Task statement: Line by line, set down the following material again exactly.

___

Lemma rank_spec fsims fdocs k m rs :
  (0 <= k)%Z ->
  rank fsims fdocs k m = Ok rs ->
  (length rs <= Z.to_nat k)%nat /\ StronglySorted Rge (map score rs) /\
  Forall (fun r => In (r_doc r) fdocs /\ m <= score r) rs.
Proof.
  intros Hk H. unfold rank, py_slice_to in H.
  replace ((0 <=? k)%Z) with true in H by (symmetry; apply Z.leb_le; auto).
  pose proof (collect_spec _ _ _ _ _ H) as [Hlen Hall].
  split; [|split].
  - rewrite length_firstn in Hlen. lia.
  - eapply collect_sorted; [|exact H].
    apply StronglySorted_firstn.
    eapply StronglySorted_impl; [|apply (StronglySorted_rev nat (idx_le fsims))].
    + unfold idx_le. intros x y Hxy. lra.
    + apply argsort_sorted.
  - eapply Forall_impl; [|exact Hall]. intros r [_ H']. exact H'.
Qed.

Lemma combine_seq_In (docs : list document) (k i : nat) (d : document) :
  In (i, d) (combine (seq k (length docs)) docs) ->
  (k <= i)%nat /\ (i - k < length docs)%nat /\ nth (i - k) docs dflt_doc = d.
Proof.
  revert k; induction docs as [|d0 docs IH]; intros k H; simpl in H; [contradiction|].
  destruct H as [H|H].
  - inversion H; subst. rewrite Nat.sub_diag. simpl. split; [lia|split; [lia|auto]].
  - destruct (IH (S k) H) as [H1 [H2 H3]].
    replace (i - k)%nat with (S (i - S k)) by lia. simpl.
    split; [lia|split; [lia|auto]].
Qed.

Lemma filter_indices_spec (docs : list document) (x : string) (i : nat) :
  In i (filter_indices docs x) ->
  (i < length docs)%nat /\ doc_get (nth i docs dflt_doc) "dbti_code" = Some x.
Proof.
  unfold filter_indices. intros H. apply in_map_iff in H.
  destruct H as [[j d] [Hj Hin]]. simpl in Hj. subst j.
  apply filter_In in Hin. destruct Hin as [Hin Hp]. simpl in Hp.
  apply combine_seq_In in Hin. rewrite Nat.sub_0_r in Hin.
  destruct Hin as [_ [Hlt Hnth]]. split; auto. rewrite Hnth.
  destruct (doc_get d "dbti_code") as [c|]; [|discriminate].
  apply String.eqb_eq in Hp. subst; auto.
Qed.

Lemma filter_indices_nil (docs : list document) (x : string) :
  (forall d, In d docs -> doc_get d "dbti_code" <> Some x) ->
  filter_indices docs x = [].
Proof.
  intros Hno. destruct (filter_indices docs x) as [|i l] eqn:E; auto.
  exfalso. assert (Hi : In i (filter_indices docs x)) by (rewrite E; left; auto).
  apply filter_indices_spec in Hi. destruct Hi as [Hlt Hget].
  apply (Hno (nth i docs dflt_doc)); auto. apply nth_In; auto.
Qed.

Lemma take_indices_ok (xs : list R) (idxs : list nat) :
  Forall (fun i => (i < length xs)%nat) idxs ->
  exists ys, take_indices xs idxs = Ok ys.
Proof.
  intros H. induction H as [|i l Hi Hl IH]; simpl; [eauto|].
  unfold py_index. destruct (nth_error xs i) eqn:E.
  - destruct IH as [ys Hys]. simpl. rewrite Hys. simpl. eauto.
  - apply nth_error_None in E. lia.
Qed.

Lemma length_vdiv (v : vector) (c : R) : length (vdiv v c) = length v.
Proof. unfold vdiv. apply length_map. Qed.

___

Result below:
Lemma rank_spec fsims fdocs k m rs :
  (0 <= k)%Z ->
  rank fsims fdocs k m = Ok rs ->
  (length rs <= Z.to_nat k)%nat /\ StronglySorted Rge (map score rs) /\
  Forall (fun r => In (r_doc r) fdocs /\ m <= score r) rs.
Proof.
  intros Hk H. unfold rank, py_slice_to in H.
  replace ((0 <=? k)%Z) with true in H by (symmetry; apply Z.leb_le; auto).
  pose proof (collect_spec _ _ _ _ _ H) as [Hlen Hall].
  split; [|split].
  - rewrite length_firstn in Hlen. lia.
  - eapply collect_sorted; [|exact H].
    apply StronglySorted_firstn.
    eapply StronglySorted_impl; [|apply (StronglySorted_rev nat (idx_le fsims))].
    + unfold idx_le. intros x y Hxy. lra.
    + apply argsort_sorted.
  - eapply Forall_impl; [|exact Hall]. intros r [_ H']. exact H'.
Qed.

Lemma combine_seq_In (docs : list document) (k i : nat) (d : document) :
  In (i, d) (combine (seq k (length docs)) docs) ->
  (k <= i)%nat /\ (i - k < length docs)%nat /\ nth (i - k) docs dflt_doc = d.
Proof.
  revert k; induction docs as [|d0 docs IH]; intros k H; simpl in H; [contradiction|].
  destruct H as [H|H].
  - inversion H; subst. rewrite Nat.sub_diag. simpl. split; [lia|split; [lia|auto]].
  - destruct (IH (S k) H) as [H1 [H2 H3]].
    replace (i - k)%nat with (S (i - S k)) by lia. simpl.
    split; [lia|split; [lia|auto]].
Qed.

Lemma filter_indices_spec (docs : list document) (x : string) (i : nat) :
  In i (filter_indices docs x) ->
  (i < length docs)%nat /\ doc_get (nth i docs dflt_doc) "dbti_code" = Some x.
Proof.
  unfold filter_indices. intros H. apply in_map_iff in H.
  destruct H as [[j d] [Hj Hin]]. simpl in Hj. subst j.
  apply filter_In in Hin. destruct Hin as [Hin Hp]. simpl in Hp.
  apply combine_seq_In in Hin. rewrite Nat.sub_0_r in Hin.
  destruct Hin as [_ [Hlt Hnth]]. split; auto. rewrite Hnth.
  destruct (doc_get d "dbti_code") as [c|]; [|discriminate].
  apply String.eqb_eq in Hp. subst; auto.
Qed.

Lemma filter_indices_nil (docs : list document) (x : string) :
  (forall d, In d docs -> doc_get d "dbti_code" <> Some x) ->
  filter_indices docs x = [].
Proof.
  intros Hno. destruct (filter_indices docs x) as [|i l] eqn:E; auto.
  exfalso. assert (Hi : In i (filter_indices docs x)) by (rewrite E; left; auto).
  apply filter_indices_spec in Hi. destruct Hi as [Hlt Hget].
  apply (Hno (nth i docs dflt_doc)); auto. apply nth_In; auto.
Qed.

Lemma take_indices_ok (xs : list R) (idxs : list nat) :
  Forall (fun i => (i < length xs)%nat) idxs ->
  exists ys, take_indices xs idxs = Ok ys.
Proof.
  intros H. induction H as [|i l Hi Hl IH]; simpl; [eauto|].
  unfold py_index. destruct (nth_error xs i) eqn:E.
  - destruct IH as [ys Hys]. simpl. rewrite Hys. simpl. eauto.
  - apply nth_error_None in E. lia.
Qed.

Lemma length_vdiv (v : vector) (c : R) : length (vdiv v c) = length v.
Proof. unfold vdiv. apply length_map. Qed.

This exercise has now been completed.